What is required
Could you transcribe all of the data word for word?

Information shown
(** C5 as stated fails: the February row of district KNOWN has no
    readable metric and its January row has 500; the series is padded
    with 0, not with the most recent known value 500. *)
Lemma rebuilt_history_padding_counterexample :
  Grouping.rowsOf "KNOWN" [MoreExamples.olderKnown; MoreExamples.latestUnread]
  = [MoreExamples.olderKnown; MoreExamples.latestUnread]
  /\ Server.parseNumericSafe Examples.plainHost
       (Server.field MoreExamples.olderKnown Server.MAPPINGS.peopleEmployed)
       0%float = 500%float
  /\ Server.isValidNumeric Examples.plainHost
       (Server.field MoreExamples.latestUnread Server.MAPPINGS.peopleEmployed)
     = false
  /\ JS.get (Server.csvData
               (Server.loadDataFromCloud Examples.plainHost
                  [MoreExamples.olderKnown; MoreExamples.latestUnread]
                  Server.initialState)) "KNOWN"
     = Some (Server.mkEntry MoreExamples.latestUnread
               [0; 500; 0; 0; 0; 0]%float).
Proof. repeat split; vm_compute; reflexivity. Qed.

(** ** The order of doubles is transitive *)

Module OrderTrans.

Lemma SFltb_trans (x y z : spec_float) :
  SFltb x y = true -> SFltb y z = true -> SFltb x z = true.
Proof.
  unfold SFltb.
  destruct x as [sx | sx | | sx mx ex], y as [sy | sy | | sy my ey],
           z as [sz | sz | | sz mz ez];
    cbn [SFcompare]; try discriminate;
    try destruct sx; try destruct sy; try destruct sz;
    try discriminate; try reflexivity;
    change (Pos.compare_cont Eq mx my) with (Pos.compare mx my);
    change (Pos.compare_cont Eq my mz) with (Pos.compare my mz);
    change (Pos.compare_cont Eq mx mz) with (Pos.compare mx mz);
    destruct (Z.compare_spec ex ey) as [Hxy | Hxy | Hxy];
    destruct (Z.compare_spec ey ez) as [Hyz | Hyz | Hyz];
    destruct (Z.compare_spec ex ez) as [Hxz | Hxz | Hxz];
    try lia; try discriminate; try reflexivity;
    destruct (Pos.compare_spec mx my) as [Mxy | Mxy | Mxy];
    destruct (Pos.compare_spec my mz) as [Myz | Myz | Myz];
    destruct (Pos.compare_spec mx mz) as [Mxz | Mxz | Mxz];
    cbn [CompOpp]; try discriminate; try reflexivity; lia.
Qed.

Lemma ltb_trans (a b c : float) :
  PrimFloat.ltb a b = true -> PrimFloat.ltb b c = true ->
  PrimFloat.ltb a c = true.
Proof. rewrite !ltb_spec. apply SFltb_trans. Qed.

Lemma ltb_irrefl (a : float) : PrimFloat.ltb a a = false.
Proof.
  rewrite ltb_spec. unfold SFltb.
  destruct (Prim2SF a) as [s | s | | s m e] eqn:E.
  - reflexivity.
  - destruct s; reflexivity.
  - reflexivity.
  - rewrite FloatFacts.SFcompare_refl by discriminate. reflexivity.
Qed.

(** Nothing that is not above the lower of two bounds is above the
    higher. *)
Lemma not_above_lower (lo hi v : float) :
  PrimFloat.ltb lo hi = true -> PrimFloat.ltb lo v = false ->
  PrimFloat.ltb hi v = false.
Proof.
  intros Hlh Hlo. destruct (PrimFloat.ltb hi v) eqn:Hhi; [| reflexivity].
  rewrite (ltb_trans lo hi v Hlh Hhi) in Hlo. discriminate.
Qed.

End OrderTrans.

(** ** Clustering *)

Section ClusterFacts.
Import JSNumber JS ML.

Lemma not_below_infinity (y x : float) :
  PrimFloat.ltb y x = true -> PrimFloat.ltb x PrimFloat.infinity = false ->
  PrimFloat.ltb y PrimFloat.infinity = true.
Proof.
  rewrite !ltb_spec.
  change (Prim2SF PrimFloat.infinity) with (S754_infinity false).
  unfold SFltb.
  destruct (Prim2SF x) as [sx | sx | | sx mx ex],
           (Prim2SF y) as [sy | sy | | sy my ey];
    cbn [SFcompare]; try discriminate;
    try destruct sx; try destruct sy; try discriminate; try reflexivity.
Qed.

Ltac order_absurd :=
  match goal with
  | H : PrimFloat.ltb ?a ?a = true |- _ =>
      rewrite OrderTrans.ltb_irrefl in H; discriminate H
  | H : PrimFloat.ltb ?a ?b = true, H' : PrimFloat.ltb ?a ?b = false |- _ =>
      rewrite H in H'; discriminate H'
  end.

Ltac order_step :=
  match goal with
  | H1 : PrimFloat.ltb ?a ?b = true, H2 : PrimFloat.ltb ?b ?c = true |- _ =>
      lazymatch goal with
      | _ : PrimFloat.ltb a c = true |- _ => fail
      | _ => pose proof (OrderTrans.ltb_trans a b c H1 H2)
      end
  | H1 : PrimFloat.ltb ?a ?b = true,
    H2 : PrimFloat.ltb ?b PrimFloat.infinity = false |- _ =>
      lazymatch goal with
      | _ : PrimFloat.ltb a PrimFloat.infinity = true |- _ => fail
      | _ => pose proof (not_below_infinity a b H1 H2)
      end
  end.

Ltac order := first [order_absurd | order_step; order].

(** The scan over the three centroids ends on one that no other is
    strictly nearer than. *)
Lemma nearest_is_nearest (p : DistrictPoint) :
  exists c,
    nth_error centroids (snd (nearest p)) = Some c
    /\ forall c', In c' centroids ->
         PrimFloat.ltb (distanceTo p c') (distanceTo p c) = false.
Proof.
  unfold nearest, centroids. cbn [length seq combine fold_left fst snd].
  remember (distanceTo p (150000%float, 80%float)) as d0 eqn:E0.
  remember (distanceTo p (75000%float, 50%float)) as d1 eqn:E1.
  remember (distanceTo p (25000%float, 20%float)) as d2 eqn:E2.
  destruct (PrimFloat.ltb d0 PrimFloat.infinity) eqn:H0; cbn [fst snd];
    destruct (PrimFloat.ltb d1 _) eqn:H1; cbn [fst snd];
    destruct (PrimFloat.ltb d2 _) eqn:H2; cbn [fst snd nth_error];
    eexists; (split; [reflexivity |]);
    intros c' [<- | [<- | [<- | []]]];
    rewrite <- ?E0, <- ?E1, <- ?E2;
    try assumption;
    match goal with
    | |- PrimFloat.ltb ?a ?b = false =>
        destruct (PrimFloat.ltb a b) eqn:G; [exfalso; order | reflexivity]
    end.
Qed.

Lemma assign_keeps (clusters : Obj (list string)) (q : DistrictPoint)
  (k x : string) :
  (exists ids, get clusters k = Some ids /\ In x ids) ->
  exists ids, get (assign clusters q) k = Some ids /\ In x ids.
Proof.
  intros [ids [Hg Hin]]. unfold assign.
  set (key := clusterKey (snd (nearest q))).
  destruct (string_dec key k) as [Hk | Hk].
  - rewrite Hk, Hg, get_set_same. exists (ids ++ [pointId q]).
    split; [reflexivity | apply in_or_app; left; exact Hin].
  - exists ids. split; [| exact Hin].
    destruct (get clusters key); rewrite get_set_other by exact Hk; exact Hg.
Qed.

Lemma assign_puts (clusters : Obj (list string)) (p : DistrictPoint) :
  exists ids,
    get (assign clusters p) (clusterKey (snd (nearest p))) = Some ids
    /\ In (pointId p) ids.
Proof.
  unfold assign. destruct (get clusters (clusterKey (snd (nearest p)))) as [ids |];
    rewrite get_set_same; eexists; (split; [reflexivity |]).
  - apply in_or_app. right. left. reflexivity.
  - left. reflexivity.
Qed.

Response to this task
(** C5 as stated fails: the February row of district KNOWN has no
    readable metric and its January row has 500; the series is padded
    with 0, not with the most recent known value 500. *)
Lemma rebuilt_history_padding_counterexample :
  Grouping.rowsOf "KNOWN" [MoreExamples.olderKnown; MoreExamples.latestUnread]
  = [MoreExamples.olderKnown; MoreExamples.latestUnread]
  /\ Server.parseNumericSafe Examples.plainHost
       (Server.field MoreExamples.olderKnown Server.MAPPINGS.peopleEmployed)
       0%float = 500%float
  /\ Server.isValidNumeric Examples.plainHost
       (Server.field MoreExamples.latestUnread Server.MAPPINGS.peopleEmployed)
     = false
  /\ JS.get (Server.csvData
               (Server.loadDataFromCloud Examples.plainHost
                  [MoreExamples.olderKnown; MoreExamples.latestUnread]
                  Server.initialState)) "KNOWN"
     = Some (Server.mkEntry MoreExamples.latestUnread
               [0; 500; 0; 0; 0; 0]%float).
Proof. repeat split; vm_compute; reflexivity. Qed.

(** ** The order of doubles is transitive *)

Module OrderTrans.

Lemma SFltb_trans (x y z : spec_float) :
  SFltb x y = true -> SFltb y z = true -> SFltb x z = true.
Proof.
  unfold SFltb.
  destruct x as [sx | sx | | sx mx ex], y as [sy | sy | | sy my ey],
           z as [sz | sz | | sz mz ez];
    cbn [SFcompare]; try discriminate;
    try destruct sx; try destruct sy; try destruct sz;
    try discriminate; try reflexivity;
    change (Pos.compare_cont Eq mx my) with (Pos.compare mx my);
    change (Pos.compare_cont Eq my mz) with (Pos.compare my mz);
    change (Pos.compare_cont Eq mx mz) with (Pos.compare mx mz);
    destruct (Z.compare_spec ex ey) as [Hxy | Hxy | Hxy];
    destruct (Z.compare_spec ey ez) as [Hyz | Hyz | Hyz];
    destruct (Z.compare_spec ex ez) as [Hxz | Hxz | Hxz];
    try lia; try discriminate; try reflexivity;
    destruct (Pos.compare_spec mx my) as [Mxy | Mxy | Mxy];
    destruct (Pos.compare_spec my mz) as [Myz | Myz | Myz];
    destruct (Pos.compare_spec mx mz) as [Mxz | Mxz | Mxz];
    cbn [CompOpp]; try discriminate; try reflexivity; lia.
Qed.

Lemma ltb_trans (a b c : float) :
  PrimFloat.ltb a b = true -> PrimFloat.ltb b c = true ->
  PrimFloat.ltb a c = true.
Proof. rewrite !ltb_spec. apply SFltb_trans. Qed.

Lemma ltb_irrefl (a : float) : PrimFloat.ltb a a = false.
Proof.
  rewrite ltb_spec. unfold SFltb.
  destruct (Prim2SF a) as [s | s | | s m e] eqn:E.
  - reflexivity.
  - destruct s; reflexivity.
  - reflexivity.
  - rewrite FloatFacts.SFcompare_refl by discriminate. reflexivity.
Qed.

(** Nothing that is not above the lower of two bounds is above the
    higher. *)
Lemma not_above_lower (lo hi v : float) :
  PrimFloat.ltb lo hi = true -> PrimFloat.ltb lo v = false ->
  PrimFloat.ltb hi v = false.
Proof.
  intros Hlh Hlo. destruct (PrimFloat.ltb hi v) eqn:Hhi; [| reflexivity].
  rewrite (ltb_trans lo hi v Hlh Hhi) in Hlo. discriminate.
Qed.

End OrderTrans.

(** ** Clustering *)

Section ClusterFacts.
Import JSNumber JS ML.

Lemma not_below_infinity (y x : float) :
  PrimFloat.ltb y x = true -> PrimFloat.ltb x PrimFloat.infinity = false ->
  PrimFloat.ltb y PrimFloat.infinity = true.
Proof.
  rewrite !ltb_spec.
  change (Prim2SF PrimFloat.infinity) with (S754_infinity false).
  unfold SFltb.
  destruct (Prim2SF x) as [sx | sx | | sx mx ex],
           (Prim2SF y) as [sy | sy | | sy my ey];
    cbn [SFcompare]; try discriminate;
    try destruct sx; try destruct sy; try discriminate; try reflexivity.
Qed.

Ltac order_absurd :=
  match goal with
  | H : PrimFloat.ltb ?a ?a = true |- _ =>
      rewrite OrderTrans.ltb_irrefl in H; discriminate H
  | H : PrimFloat.ltb ?a ?b = true, H' : PrimFloat.ltb ?a ?b = false |- _ =>
      rewrite H in H'; discriminate H'
  end.

Ltac order_step :=
  match goal with
  | H1 : PrimFloat.ltb ?a ?b = true, H2 : PrimFloat.ltb ?b ?c = true |- _ =>
      lazymatch goal with
      | _ : PrimFloat.ltb a c = true |- _ => fail
      | _ => pose proof (OrderTrans.ltb_trans a b c H1 H2)
      end
  | H1 : PrimFloat.ltb ?a ?b = true,
    H2 : PrimFloat.ltb ?b PrimFloat.infinity = false |- _ =>
      lazymatch goal with
      | _ : PrimFloat.ltb a PrimFloat.infinity = true |- _ => fail
      | _ => pose proof (not_below_infinity a b H1 H2)
      end
  end.

Ltac order := first [order_absurd | order_step; order].

(** The scan over the three centroids ends on one that no other is
    strictly nearer than. *)
Lemma nearest_is_nearest (p : DistrictPoint) :
  exists c,
    nth_error centroids (snd (nearest p)) = Some c
    /\ forall c', In c' centroids ->
         PrimFloat.ltb (distanceTo p c') (distanceTo p c) = false.
Proof.
  unfold nearest, centroids. cbn [length seq combine fold_left fst snd].
  remember (distanceTo p (150000%float, 80%float)) as d0 eqn:E0.
  remember (distanceTo p (75000%float, 50%float)) as d1 eqn:E1.
  remember (distanceTo p (25000%float, 20%float)) as d2 eqn:E2.
  destruct (PrimFloat.ltb d0 PrimFloat.infinity) eqn:H0; cbn [fst snd];
    destruct (PrimFloat.ltb d1 _) eqn:H1; cbn [fst snd];
    destruct (PrimFloat.ltb d2 _) eqn:H2; cbn [fst snd nth_error];
    eexists; (split; [reflexivity |]);
    intros c' [<- | [<- | [<- | []]]];
    rewrite <- ?E0, <- ?E1, <- ?E2;
    try assumption;
    match goal with
    | |- PrimFloat.ltb ?a ?b = false =>
        destruct (PrimFloat.ltb a b) eqn:G; [exfalso; order | reflexivity]
    end.
Qed.

Lemma assign_keeps (clusters : Obj (list string)) (q : DistrictPoint)
  (k x : string) :
  (exists ids, get clusters k = Some ids /\ In x ids) ->
  exists ids, get (assign clusters q) k = Some ids /\ In x ids.
Proof.
  intros [ids [Hg Hin]]. unfold assign.
  set (key := clusterKey (snd (nearest q))).
  destruct (string_dec key k) as [Hk | Hk].
  - rewrite Hk, Hg, get_set_same. exists (ids ++ [pointId q]).
    split; [reflexivity | apply in_or_app; left; exact Hin].
  - exists ids. split; [| exact Hin].
    destruct (get clusters key); rewrite get_set_other by exact Hk; exact Hg.
Qed.

Lemma assign_puts (clusters : Obj (list string)) (p : DistrictPoint) :
  exists ids,
    get (assign clusters p) (clusterKey (snd (nearest p))) = Some ids
    /\ In (pointId p) ids.
Proof.
  unfold assign. destruct (get clusters (clusterKey (snd (nearest p)))) as [ids |];
    rewrite get_set_same; eexists; (split; [reflexivity |]).
  - apply in_or_app. right. left. reflexivity.
  - left. reflexivity.
Qed.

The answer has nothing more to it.